Surfactants are popular ingredients in cleaning products. As a result, they inevitably end up in the buildings along with salts. Surfactants are amphiphilic compounds with the versatile property of adsorbing at the interfaces of different phases (hydrophilic and hydrophobic). In this way, they are known to lower the liquid/vapor and solid/liquid surface tensions and improve the spreading properties of the liquid.
However, apart from wettability enhancers, surfactants can also act as crystallization modifiers (Rodriguez-Navarro et al. 2000; Sonin et al. 1998; Myatt et al. 1994; Qazi et al. 2017; Chen et al. 2015). Surfactants, by virtue of their ability to adsorb at the interfaces, can preferentially adsorb on selective crystal faces, thereby altering their overall shape, size and other properties. Surfactants have also been shown to act as nucleation inhibitors; because they can passivate impurities by absorbing on them, they can induce high supersaturations (Qazi et al. 2017) prior to salt precipitation. The latter can lead to serious consequences as the crystals forming at higher supersaturation could eventually exert an even higher crystallization pressure (Flatt et al. 2007; Espinosa-Marzal and Scherer 2010). This potential of additives to influence the crystallization phenomenon has drawn the interest of researchers from the crystallization field to study surfactants more extensively (Lubelli and van Hees 2007). Notably, different surfactants have a different influence on the wettability (Afsar-Siddiqui et al. 2004; Beacham et al. 2009) and the crystallization behavior of salts; hence, the choice of surfactants to be used in cleaning product is of crucial importance. Despite their very common use and ubiquitous presence, the influence of surfactants on the drying of porous media has not been studied so far. In this study, we test the influence of different surfactant types on the drying of sodium-chloride-contaminated sandstones with a high (Mesne sandstone) and a low porosity (Fontainebleau sandstone).
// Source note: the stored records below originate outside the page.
(** * The club-membership client: remote calls issued by its view handlers

    The client is a set of view components that talk to one hosted backend.
    Every handler below is the handler of the same name in the TypeScript
    sources, written as a state-passing function over a [World] that records
    the remote requests issued, the local-storage accesses and the banners
    shown.  The backend is not part of the repository: it is a parameter
    that answers every request, and all results hold for every backend. *)

From stdpp Require Import gmap strings list pretty.
From Stdlib Require Import ZArith Lia.

Local Open Scope Z_scope.
Local Open Scope string_scope.
Local Open Scope list_scope.

(** ** JavaScript values used by the handlers *)

(** [x === y] on values that are a string or [undefined]. *)
Definition strict_eq (x y : option string) : bool := bool_decide (x = y).

(** Truthiness of a string-or-undefined value: [undefined] and [""] are falsy. *)
Definition truthy_str (x : option string) : bool :=
  match x with
  | Some s => negb (bool_decide (s = ""))
  | None => false
  end.

(** [x || d] on string-or-undefined values. *)
Definition or_else (x : option string) (d : string) : string :=
  match x with
  | Some s => if bool_decide (s = "") then d else s
  | None => d
  end.

(** Truthiness of an optional boolean field ([is_admin?: boolean]). *)
Definition truthy_flag (x : option bool) : bool :=
  match x with
  | Some b => b
  | None => false
  end.

(** The signed-in user as delivered by [useAuth]: [email] is optional. *)
Record User := { user_id : string; email : option string }.

(** [user?.email] *)
Definition opt_email (user : option User) : option string :=
  match user with
  | Some u => email u
  | None => None
  end.

(** ** Rows exchanged with the backend *)

(** [LeaderboardUser]; the list field [borrowed_items] is carried along
    untouched by the object spread and is left out. *)
Record LeaderboardUser := {
  id : string;
  name : string;
  points : Z;
  rank : option Z;
  is_admin : option bool
}.

Record Announcement := {
  a_id : string;
  a_title : string;
  a_content : string;
  a_type : string
}.

Record Equipment := {
  e_id : string;
  e_name : string;
  e_count : Z;
  e_type : string;
  e_description : string
}.

Record Borrowing := {
  b_id : string;
  b_status : string;
  is_hidden : bool
}.

Record Notification := {
  n_id : string;
  n_message : string;
  n_type : string;
  is_read : bool
}.

Record ShopItemType := {
  item_id : string;
  item_name : string;
  points_cost : Z
}.

(** [ShopItem] *)
Record ShopItem := {
  si_name : string;
  si_points_cost : Z
}.

(** An element of the [items] column of [claims_with_user].  [ri_item] is
    [None] when [item.item] is [null] or missing. *)
Record ClaimRowItem := {
  ri_id : string;
  ri_quantity : Z;
  ri_item : option ShopItem
}.

(** A row of [claims_with_user] as the backend delivers it.  [cr_items] is
    [None] when [claim.items] is [null], missing or not an array, and an
    element of the array is [None] when it is [null] or not an object. *)
Record ClaimRow := {
  cr_id : string;
  cr_status : string;
  cr_created_at : string;
  cr_user_email : string;
  cr_items : option (list (option ClaimRowItem))
}.

(** [ClaimItem] and [Claim], the shapes the claims panel keeps. *)
Record ClaimItem := {
  ci_id : string;
  ci_quantity : Z;
  ci_shop_items : ShopItem
}.

Record Claim := {
  c_id : string;
  c_status : string;
  c_created_at : string;
  c_user_email : string;
  c_claim_items : list ClaimItem
}.

(** A parsed value that is not an array, told apart by what
    [localData.length > 0] makes of it: on [null] reading [length] throws;
    a number, a boolean, the empty string and an object without a positive
    [length] compare as not greater than 0; a non-empty string and an
    object with a positive [length] compare as greater. *)
Inductive NonArray : Type :=
| JsNull
| WithoutLength
| WithLength.

(** The result of [JSON.parse] when it does not throw.  The elements of an
    array are taken to be rows of the relation. *)
Inductive Parsed (A : Type) : Type :=
| NotArray (v : NonArray)
| ArrayOf (rows : list A).
Arguments NotArray {A} v.
Arguments ArrayOf {A} rows.

(** A piece of JSON text, seen through what the code does with it: test it
    for truthiness, then hand it to [JSON.parse]. *)
Inductive JsonText (A : Type) : Type :=
| EmptyText
| Malformed
| WellFormed (v : Parsed A).
Arguments EmptyText {A}.
Arguments Malformed {A}.
Arguments WellFormed {A} v.

(** ** Requests to the backend *)

(** One constructor per request shape the handlers build with the backend
    client: [rpc_f] is [supabase.rpc('f', {...})] with its named arguments,
    [from_t_...] is a query on relation [t]. *)
Inductive Call : Type :=
| from_profiles_with_points_select
| rpc_add_points_to_user (user_uuid : string) (points_to_add : Z)
| rpc_create_notification (user_uuid message notification_type : string)
| rpc_fetch_user_points (user_uuid : option string)
| rpc_purchase_shop_item (item_uuid user_uuid : string) (quantity : Z)
| from_cart_items_upsert (user_id item_id : string) (quantity : Z)
| from_cart_items_delete_eq_id (id : string)
| rpc_submit_cart_claim (return_date : option string)
| from_claims_with_user_select
| rpc_update_claim_status_with_notification (claim_uuid new_status : string)
| rpc_mark_notification_read (notification_uuid : string)
| from_notifications_select (user_id : string)
| rpc_toggle_borrowing_visibility (claim_id : string)
| from_admin_borrowings_select
| rpc_get_user_borrowings (user_uuid : string)
| from_announcements_select_all
| from_announcements_select_id
| from_announcements_delete_in (ids : list string)
| from_announcements_upsert (rows : list Announcement)
| from_equipment_stats_select_all
| from_equipment_stats_select_id
| from_equipment_stats_delete_in (ids : list string)
| from_equipment_stats_upsert (rows : list Equipment)
| rpc_create_equipment_stats_table_if_not_exists
| rpc_load_equipment_for_client_v2
| rpc_simple_load_equipment
| rpc_fix_equipment_loading.

(** The type of the [data] field of the answer to each request. *)
Definition Data (c : Call) : Type :=
  match c with
  | from_profiles_with_points_select => list LeaderboardUser
  | rpc_fetch_user_points _ => Z
  | from_claims_with_user_select => list ClaimRow
  | from_notifications_select _ => list Notification
  | rpc_toggle_borrowing_visibility _ => bool
  | from_admin_borrowings_select => list Borrowing
  | rpc_get_user_borrowings _ => list Borrowing
  | from_announcements_select_all => list Announcement
  | from_announcements_select_id => list string
  | from_equipment_stats_select_all => list Equipment
  | from_equipment_stats_select_id => list string
  | rpc_load_equipment_for_client_v2 => list Equipment
  | rpc_simple_load_equipment => JsonText Equipment
  | _ => unit
  end.

Record PostgrestError := { message : string }.

(** [{ data, error }]: [data] may be [null], [error] is [null] on success. *)
Record Response (c : Call) := {
  data : option (Data c);
  error : option PostgrestError
}.
Arguments data {c} r.
Arguments error {c} r.

(** A successful answer carrying [d], and a refusal with a message. *)
Definition ok (c : Call) (d : option (Data c)) : Response c :=
  {| data := d; error := None |}.

Definition refused (c : Call) (msg : string) : Response c :=
  {| data := None; error := Some {| message := msg |} |}.

(** Requests that change the remote store, as opposed to reads. *)
Definition is_write (c : Call) : bool :=
  match c with
  | rpc_add_points_to_user _ _
  | rpc_create_notification _ _ _
  | rpc_purchase_shop_item _ _ _
  | from_cart_items_upsert _ _ _
  | from_cart_items_delete_eq_id _
  | rpc_submit_cart_claim _
  | rpc_update_claim_status_with_notification _ _
  | rpc_mark_notification_read _
  | rpc_toggle_borrowing_visibility _
  | from_announcements_delete_in _
  | from_announcements_upsert _
  | from_equipment_stats_delete_in _
  | from_equipment_stats_upsert _
  | rpc_create_equipment_stats_table_if_not_exists
  | rpc_fix_equipment_loading => true
  | _ => false
  end.

(** The backend answers a request knowing the requests made before it. *)
Definition Backend : Type := list Call -> forall c : Call, Response c.

(** ** The world a handler runs in *)

Record Toast := {
  title : string;
  description : string;
  destructive : bool
}.

(** [localStorage], one cell per key of [STORAGE_KEYS] that holds a list. *)
Record LocalStorage := {
  av_club_announcements : option (JsonText Announcement);
  av_club_equipment : option (JsonText Equipment)
}.

Inductive StorageKey : Type := key_announcements | key_equipment.

Inductive Event : Type :=
| Remote (c : Call)
| GetItem (k : StorageKey)
| SetItem (k : StorageKey).

Record World := {
  trace : list Event;
  toasts : list Toast;
  localStorage : LocalStorage
}.

(** The remote requests of a trace, in the order they were issued. *)
Definition remote_calls (t : list Event) : list Call :=
  omap (fun e => match e with Remote c => Some c | _ => None end) t.

Definition remote_writes (t : list Event) : list Call :=
  filter (fun c => is_write c = true) (remote_calls t).

Definition storage_reads (t : list Event) : list StorageKey :=
  omap (fun e => match e with GetItem k => Some k | _ => None end) t.

(** A computation with effects on the world. *)
Definition M (A : Type) : Type := World -> A * World.

Global Instance M_ret : MRet M := fun A (a : A) w => (a, w).

Definition bindM {A B : Type} (m : M A) (k : A -> M B) : M B :=
  fun w => let (a, w') := m w in k a w'.

Global Instance M_bind : MBind M := fun A B k m => bindM m k.

Notation "'let*' x ':=' m 'in' k" := (bindM m (fun x => k))
  (at level 10, x name, m at level 100, k at level 200).

Definition toast (t : Toast) : M unit :=
  fun w => (tt, {| trace := trace w; toasts := toasts w ++ [t];
                   localStorage := localStorage w |}).

Definition getItem_announcements : M (option (JsonText Announcement)) :=
  fun w => (av_club_announcements (localStorage w),
            {| trace := trace w ++ [GetItem key_announcements];
               toasts := toasts w; localStorage := localStorage w |}).

Definition getItem_equipment : M (option (JsonText Equipment)) :=
  fun w => (av_club_equipment (localStorage w),
            {| trace := trace w ++ [GetItem key_equipment];
               toasts := toasts w; localStorage := localStorage w |}).

(** [localStorage.setItem(key, JSON.stringify(rows))] *)
Definition setItem_announcements (rows : list Announcement) : M unit :=
  fun w => (tt,
            {| trace := trace w ++ [SetItem key_announcements];
               toasts := toasts w;
               localStorage :=
                 {| av_club_announcements := Some (WellFormed (ArrayOf rows));
                    av_club_equipment := av_club_equipment (localStorage w) |} |}).

(** The same call with a value that is not an array: the cell then holds
    the text of that value. *)
Definition setItem_announcements_value (v : NonArray) : M unit :=
  fun w => (tt,
            {| trace := trace w ++ [SetItem key_announcements];
               toasts := toasts w;
               localStorage :=
                 {| av_club_announcements := Some (WellFormed (NotArray v));
                    av_club_equipment := av_club_equipment (localStorage w) |} |}).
Characteristics of sandstones used in this study obtained by mercury intrusion porosimetry
Porosity ϕ (%)
Pore diameter Dp (μm)
Vp/Se of samples
The influence of surfactants on the drying of saline solutions in sandstones was investigated by measuring the evaporation rate of surfactant–salt solution in the sandstones while keeping the pure NaCl solution as control. NaCl of 99% purity as supplied by Sigma-Aldrich was used to make an aqueous solution close to solubility [5.5 m, the molality (m) is defined as the number of moles of solute per kilogram of solvent]. Only those surfactants were used that were stable at 5.5 m NaCl solution, as reported in an earlier study (Qazi et al. 2017). The two surfactants used were: cationic surfactant cetyltrimethylammonium bromide (CTAB) (critical micelle concentration CMC = 0.9E−3 M, 99% purity, Sigma-Aldrich) and a nonionic surfactant Tween 80 (CMC = 10 mg/l, proteomics grade purity, Amresco Ltd). We have been unable to find an anionic surfactant that remains stable in solution for these high concentrations of salt. Firstly, pure surfactant solutions at the critical micelle concentration were prepared with demineralized water from millipore. Subsequently, the ternary surfactant–salt solutions were made by adding NaCl corresponding to 5.5 m to the prepared surfactant solutions. After preparation, the solutions were stirred and left to stabilize for at least one night. The liquid/air surface tension (γlv) of these solutions was measured using Kruss EasyDrop tensiometer. The addition of surfactants reduces the surface tension of the NaCl solution from 81 to 32 mN/m in the presence of CTAB and to 40 mN/m in case of Tween 80. In principle, the change in surface tension translates into change in the wettability. However, the change in wettability strongly depends upon the surface properties of the substrate. In this case, we could not measure contact angles on the pure material of stone itself because of the pores. However, on a glass substrate (similar chemistry to sandstone), the contact angle of 5.5 m NaCl was around 25 degrees. When CTAB was present with NaCl, the contact angle was measured to be around 33 degrees and with Tween 80, it was around 23 degrees. Hence, it can be said that surfactants, when present in high salt concentrations, do not change the contact angles significantly.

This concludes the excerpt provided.